Provided material:
(** C4: on a sparse matrix the counterpart of node [i] is the column of
    a stored non-zero entry of row [i] whose value is the largest of
    the stored non-zero values; stored zeros and absent columns are
    never candidates. *)
Theorem get_counterpart_sparse_max m ta correct d i c :
  get_counterpart (SparseM m) ta = inr (correct, d) → d !! i = Some c →
  ∃ v, (c, v) ∈ sps_find_row m i ∧
       ∀ c' v', (c', v') ∈ sps_find_row m i → v' ≤ₛ v.
Proof.
  intros Hgc Hi. apply (get_counterpart_lookup _ _ _ _ _ _ Hgc) in Hi as [_ Hc].
  by apply sparse_counterpart_max.
Qed.

(** C5: [correct_nodes] lists distinct nodes of graph A in increasing
    order. *)
Theorem get_counterpart_correct_nodes am ta correct d :
  get_counterpart am ta = inr (correct, d) →
  StronglySorted lt correct ∧ Forall (λ i, i < am_nrows am) correct.
Proof.
  intros Hgc. apply get_counterpart_inr in Hgc as [-> _]. split.
  - apply StronglySorted_filter, StronglySorted_seq.
  - apply Forall_filter_l, Forall_seq. lia.
Qed.

(** C6 (spec section 8, identity property): without ground truth every
    node is its own target; when the diagonal entry of every row of a
    dense matrix is strictly larger than the other entries of the row,
    every node is correct and is its own counterpart. *)
Theorem get_counterpart_identity rows :
  (∀ i, i < length rows → i < length (nth i rows []) ∧
     ∀ j, j < length (nth i rows []) → j ≠ i →
          ¬ row_at (nth i rows []) i ≤ₛ row_at (nth i rows []) j) →
  ∃ d, get_counterpart (DenseM rows) None = inr (seq 0 (length rows), d) ∧
       ∀ i, i < length rows → d !! i = Some i.
Proof.
  intros Hdiag.
  assert (∀ i, i < length rows → counterpart_of (DenseM rows) i = Some i) as Hcp.
  { intros i Hi. destruct (Hdiag i Hi) as [Hii Hstrict].
    unfold counterpart_of. rewrite dense_candidates.
    destruct (last (argsort (nth i rows []))) as [c|] eqn:Hc.
    - apply argsort_last_max in Hc as [Hc Hmax]. f_equal.
      destruct (decide (c = i)) as [|Hne]; [done|].
      exfalso. by apply (Hstrict c Hc Hne), Hmax.
    - apply last_None, argsort_nil in Hc. rewrite Hc in Hii. simpl in Hii. lia. }
  destruct (get_counterpart_ok_gen (DenseM rows) None) as (d & Hd & Hl).
  { intros i Hi. split; [by eexists|]. unfold counterpart_of in Hcp.
    intros Hnil. specialize (Hcp i Hi). by rewrite Hnil in Hcp. }
  exists d. split.
  - rewrite Hd, filter_all; [done|]. apply Forall_seq. intros i Hi.
    unfold is_correct. simpl. rewrite Hcp by (simpl in Hi; lia).
    by rewrite bool_decide_true.
  - intros i Hi. rewrite Hl, decide_True by done. by apply Hcp.
Qed.
End evaluator_theorems.

From Stdlib Require Import QArith.

(** Line 186: [score = len(correct_nodes) / float(node_num)]. *)
Definition alignment_score (correct_nodes : list nat) (node_num : nat) : res Q :=
  if decide (node_num = 0%nat) then raise ZeroDivisionError
  else inr (inject_Z (Z.of_nat (length correct_nodes)) / inject_Z (Z.of_nat node_num))%Q.

(** A score [len(correct) / n] with at most [n] correct nodes lies in
    [0, 1]. *)
Lemma alignment_score_bounds correct n s :
  length correct ≤ n → alignment_score correct n = inr s → 0 <= s <= 1.
Proof.
  intros Hlen Hs. unfold alignment_score in Hs. case_decide as Hn; [discriminate|].
  injection Hs as <-.
  assert (0 < inject_Z (Z.of_nat n)) as Hpos.
  { change 0 with (inject_Z 0). rewrite <-Zlt_Qlt. lia. }
  split.
  - apply Qle_shift_div_l; [done|]. rewrite Qmult_0_l.
    change 0 with (inject_Z 0). rewrite <-Zle_Qle. lia.
  - apply Qle_shift_div_r; [done|]. rewrite Qmult_1_l, <-Zle_Qle. lia.
Qed.

Lemma get_counterpart_correct_length {K} `{ScalarOrder K} `{!ArgSort K}
    (am : align_matrix K) ta correct d :
  get_counterpart am ta = inr (correct, d) → length correct ≤ am_nrows am.
Proof.
  intros Hgc. apply get_counterpart_inr in Hgc as [-> _].
  pose proof (length_filter (λ i, is_correct am ta i = true) (seq 0 (am_nrows am))) as Hlen.
  by rewrite length_seq in Hlen.
Qed.

(** C7: the score of a successful evaluation lies between 0 and 1. *)
Theorem score_bounds {K} `{ScalarOrder K} `{!ArgSort K}
    (am : align_matrix K) ta correct d s :
  get_counterpart am ta = inr (correct, d) →
  alignment_score correct (am_nrows am) = inr s → 0 <= s <= 1.
Proof.
  intros Hgc. apply alignment_score_bounds. by eapply get_counterpart_correct_length.
Qed.

Local Close Scope Q_scope.

(** ** Witnesses on concrete matrices (stable argsort, integer scores) *)

Definition ex_rows : list (list Z) := [[5; 1; 2]; [0; 7; 7]; [3; 3; 1]]%Z.
Definition ex_dict : gmap nat nat := <[2:=1]> (<[1:=2]> (<[0:=0]> ∅)).
Definition ex_sparse : csr Z := csr_from_dense 3 ex_rows.
Definition ex_sparse_zero_row : csr Z := csr_from_dense 3 [[5; 1; 2]; [0; 0; 0]; [3; 3; 1]]%Z.

Ltac small_nat_cases :=
  repeat match goal with
  | H : (?i < S _)%nat |- _ =>
      destruct i; [clear H|apply Nat.succ_lt_mono in H]
  | H : (_ < 0)%nat |- _ => lia
  end.

Lemma get_counterpart_spec_witness :
  (∀ i, (i < 3)%nat → node_ok (DenseM ex_rows) (Some (TList [0; 2; 1])) i) ∧
  ∃ d, get_counterpart (DenseM ex_rows) (Some (TList [0; 2; 1])) =
         inr (filter (λ i, is_correct (DenseM ex_rows) (Some (TList [0; 2; 1])) i = true)
                (seq 0 3), d) ∧
       ∀ j, d !! j = if decide (j < 3)%nat then counterpart_of (DenseM ex_rows) j else None.
Proof.
  assert (∀ i, (i < 3)%nat → node_ok (DenseM ex_rows) (Some (TList [0; 2; 1])) i) as Hok.
  { intros i Hi. small_nat_cases; (split; [eexists; reflexivity|vm_compute; discriminate]). }
  split; [exact Hok|]. apply (get_counterpart_spec (DenseM ex_rows) (Some (TList [0; 2; 1])) Hok).
Defined.

(** A dict ground truth without node 1. *)
Definition ex_truth_dict : gmap nat nat := <[2 := 1]> {[0 := 0]}.

Lemma get_counterpart_error_witness :
  get_counterpart (DenseM ex_rows) (Some (TDict ex_truth_dict)) = inl KeyError.
Proof.
  apply (proj2 (get_counterpart_error (DenseM ex_rows) (Some (TDict ex_truth_dict)) KeyError)).
  exists 1%nat. split; [vm_compute; lia|]. split.
  - intros j Hj. assert (j = 0) as -> by lia.
    split; [eexists; reflexivity|vm_compute; discriminate].
  - split; [|reflexivity]. intros [[t Ht] _]. vm_compute in Ht. discriminate.
Defined.

Lemma get_counterpart_dense_max_witness :
  get_counterpart (DenseM ex_rows) None = inr ([0%nat], ex_dict) ∧ ex_dict !! 1%nat = Some 2%nat ∧
  (1 < length ex_rows ∧ 2 < length (nth 1 ex_rows []) ∧
   ∀ j, j < length (nth 1 ex_rows []) → row_at (nth 1 ex_rows []) j ≤ₛ row_at (nth 1 ex_rows []) 2)%nat.
Proof.
  assert (get_counterpart (DenseM ex_rows) None = inr ([0%nat], ex_dict)) as Hgc
    by (vm_compute; reflexivity).
  assert (ex_dict !! 1%nat = Some 2%nat) as Hd by (vm_compute; reflexivity).
  split; [exact Hgc|]. split; [exact Hd|].
  apply (get_counterpart_dense_max ex_rows None [0%nat] ex_dict 1 2 Hgc Hd).
Defined.

Lemma get_counterpart_sparse_max_witness :
  get_counterpart (SparseM ex_sparse) None = inr ([0%nat], ex_dict) ∧ ex_dict !! 2%nat = Some 1%nat ∧
  ∃ v, (1%nat, v) ∈ sps_find_row ex_sparse 2 ∧
       ∀ c' v', (c', v') ∈ sps_find_row ex_sparse 2 → v' ≤ₛ v.
Proof.
  assert (get_counterpart (SparseM ex_sparse) None = inr ([0%nat], ex_dict)) as Hgc
    by (vm_compute; reflexivity).
  assert (ex_dict !! 2%nat = Some 1%nat) as Hd by (vm_compute; reflexivity).
  split; [exact Hgc|]. split; [exact Hd|].
  apply (get_counterpart_sparse_max ex_sparse None [0%nat] ex_dict 2 1 Hgc Hd).
Defined.

Lemma get_counterpart_correct_nodes_witness :
  get_counterpart (DenseM ex_rows) (Some (TList [0; 2; 1])) = inr ([0; 1; 2], ex_dict) ∧
  StronglySorted lt [0; 1; 2] ∧ Forall (λ i, i < am_nrows (DenseM ex_rows)) [0; 1; 2].
Proof.
  assert (get_counterpart (DenseM ex_rows) (Some (TList [0; 2; 1])) = inr ([0; 1; 2], ex_dict)) as Hgc
    by (vm_compute; reflexivity).
  split; [exact Hgc|]. apply (get_counterpart_correct_nodes _ _ _ _ Hgc).
Defined.

Definition ex_diag : list (list Z) := [[3; 1]; [0; 2]]%Z.

Lemma get_counterpart_identity_witness :
  ∃ d, get_counterpart (DenseM ex_diag) None = inr (seq 0 (length ex_diag), d) ∧
       ∀ i, i < length ex_diag → d !! i = Some i.
Proof.
  apply get_counterpart_identity. intros i Hi. simpl in Hi. small_nat_cases;
    (split; [simpl; lia|]); intros j Hj Hne; simpl in Hj; small_nat_cases;
    done || (vm_compute; discriminate).
Defined.

Lemma score_bounds_witness :
  get_counterpart (DenseM ex_rows) None = inr ([0%nat], ex_dict) ∧
  alignment_score [0%nat] (am_nrows (DenseM ex_rows)) = inr (1 # 3)%Q ∧
  (0 <= 1 # 3 <= 1)%Q.
Proof.
  assert (get_counterpart (DenseM ex_rows) None = inr ([0%nat], ex_dict)) as Hgc
    by (vm_compute; reflexivity).
  assert (alignment_score [0%nat] (am_nrows (DenseM ex_rows)) = inr (1 # 3)%Q) as Hs
    by (vm_compute; reflexivity).
  split; [exact Hgc|]. split; [exact Hs|]. apply (score_bounds _ _ _ _ _ Hgc Hs).
Defined.

(** ** Ties *)

Section ties.
Context {K : Type} `{ScalarOrder K}.

(** C23: ties.  With a stable argsort (numpy's default sort is an
    insertion sort on short rows), the dense counterpart of node [i] is
    the last column holding the maximum of its row, while [np.argmax],
    which the prior of line 74 uses, returns the first: the two
    coincide exactly when the maximum is held once, so the file follows
    two tie rules, and [get_counterpart] not the lowest-index rule the
    spec asks for (section 9). *)
Theorem get_counterpart_ties rows ta correct d i c :
  get_counterpart (DenseM rows) ta = inr (correct, d) → d !! i = Some c →
  is_last_max (nth i rows []) c ∧
  ∀ a, np_argmax (nth i rows []) = inr a →
       a ≤ c ∧ (a = c ↔ ∀ k, k < length (nth i rows []) → k ≠ c →
                        ¬ row_at (nth i rows []) c ≤ₛ row_at (nth i rows []) k).
Proof.
  intros Hgc Hi. apply (get_counterpart_lookup _ _ _ _ _ _ Hgc) in Hi as [_ Hc].
  unfold counterpart_of in Hc. rewrite dense_candidates in Hc.
  assert (is_last_max (nth i rows []) c) as Hlast by (apply stable_argsort_last; exact Hc).
  split; [done|]. intros a Ha. apply first_last_max; [by apply np_argmax_spec|done].
Qed.
End ties.

Lemma get_counterpart_ties_witness :
  get_counterpart (DenseM [[5; 5]]%Z) None = inr ([], {[0 := 1]}) ∧
  ({[0 := 1]} : gmap nat nat) !! 0 = Some 1 ∧ is_last_max [5; 5]%Z 1.
Proof.
  assert (get_counterpart (DenseM [[5; 5]]%Z) None = inr ([], {[0 := 1]})) as Hgc
    by (vm_compute; reflexivity).
  assert (({[0 := 1]} : gmap nat nat) !! 0 = Some 1) as Hd by (vm_compute; reflexivity).
  split; [exact Hgc|]. split; [exact Hd|].
  exact (proj1 (get_counterpart_ties [[5; 5]]%Z None [] {[0 := 1]} 0 1 Hgc Hd)).
Defined.

(** ** Counterparts are columns *)

(** [n2] columns: every dense row has [n2] entries, a sparse matrix is
    canonical with [n2] columns. *)
Definition am_cols_ok {K} `{Scalar K} (am : align_matrix K) (n2 : nat) : Prop :=
  match am with
  | DenseM rows => Forall (λ r, length r = n2) rows
  | SparseM m => csr_wf m ∧ (csr_shape m).2 = n2
  end.

Section counterpart_cols.
Context {K : Type} `{ScalarOrder K} `{!ArgSort K}.

(** Every counterpart is a column of the matrix. *)
Lemma get_counterpart_col_lt (am : align_matrix K) ta correct d i c n2 :
  get_counterpart am ta = inr (correct, d) → am_cols_ok am n2 → d !! i = Some c → c < n2.
Proof.
  intros Hgc Hok Hi. apply (get_counterpart_lookup _ _ _ _ _ _ Hgc) in Hi as [Hn Hc].
  destruct am as [rows|m]; simpl in Hn, Hok.
  - unfold counterpart_of in Hc. rewrite dense_candidates in Hc.
    apply argsort_last_max in Hc as [Hc _].
    destruct (lookup_lt_is_Some_2 rows i Hn) as [r Hr].
    rewrite (nth_lookup_Some _ _ _ _ Hr) in Hc. rewrite Forall_lookup in Hok.
    by rewrite <-(Hok _ _ Hr).
  - apply sparse_counterpart_max in Hc as (v & Hin & _).
    destruct Hok as [[Hlen Hrows] <-].
    unfold sps_find_row, csr_row in Hin. apply list_elem_of_filter in Hin as [_ Hin].
    destruct (lookup_lt_is_Some_2 (csr_rows m) i) as [r Hr]; [lia|].
    rewrite (nth_lookup_Some _ _ _ _ Hr) in Hin. rewrite Forall_lookup in Hrows.
    destruct (Hrows _ _ Hr) as [_ Hcols]. rewrite Forall_forall in Hcols.
    apply (Hcols _ Hin).
Qed.
(** A successful run maps every node of graph A. *)
Lemma get_counterpart_total (am : align_matrix K) ta correct d j :
  get_counterpart am ta = inr (correct, d) → j < am_nrows am → ∃ c, d !! j = Some c.
Proof.
  intros Hgc Hj. destruct (get_counterpart_inr_ok _ _ _ Hgc j Hj) as [_ Hne].
  apply get_counterpart_inr in Hgc as [_ Hl]. rewrite Hl, decide_True by done.
  unfold counterpart_of. destruct (last _) eqn:E; [eauto|]. by apply last_None in E.
Qed.

(** C24: every value of [counterpart_dict] is a column index of the
    alignment matrix, on both paths: the dict maps nodes of graph A to
    nodes of graph B. *)
Theorem get_counterpart_cols (am : align_matrix K) ta correct d i c n2 :
  get_counterpart am ta = inr (correct, d) → am_cols_ok am n2 → d !! i = Some c → c < n2.
Proof. apply get_counterpart_col_lt. Qed.
End counterpart_cols.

Exercise: Everything from the line containing "- apply Forall_filter_l, Forall_seq. lia." through the line containing "rows []) → j ≠ i →" in the material above should be retyped exactly, both ends included, and nothing more.

Written response:
  - apply Forall_filter_l, Forall_seq. lia.
Qed.

(** C6 (spec section 8, identity property): without ground truth every
    node is its own target; when the diagonal entry of every row of a
    dense matrix is strictly larger than the other entries of the row,
    every node is correct and is its own counterpart. *)
Theorem get_counterpart_identity rows :
  (∀ i, i < length rows → i < length (nth i rows []) ∧
     ∀ j, j < length (nth i rows []) → j ≠ i →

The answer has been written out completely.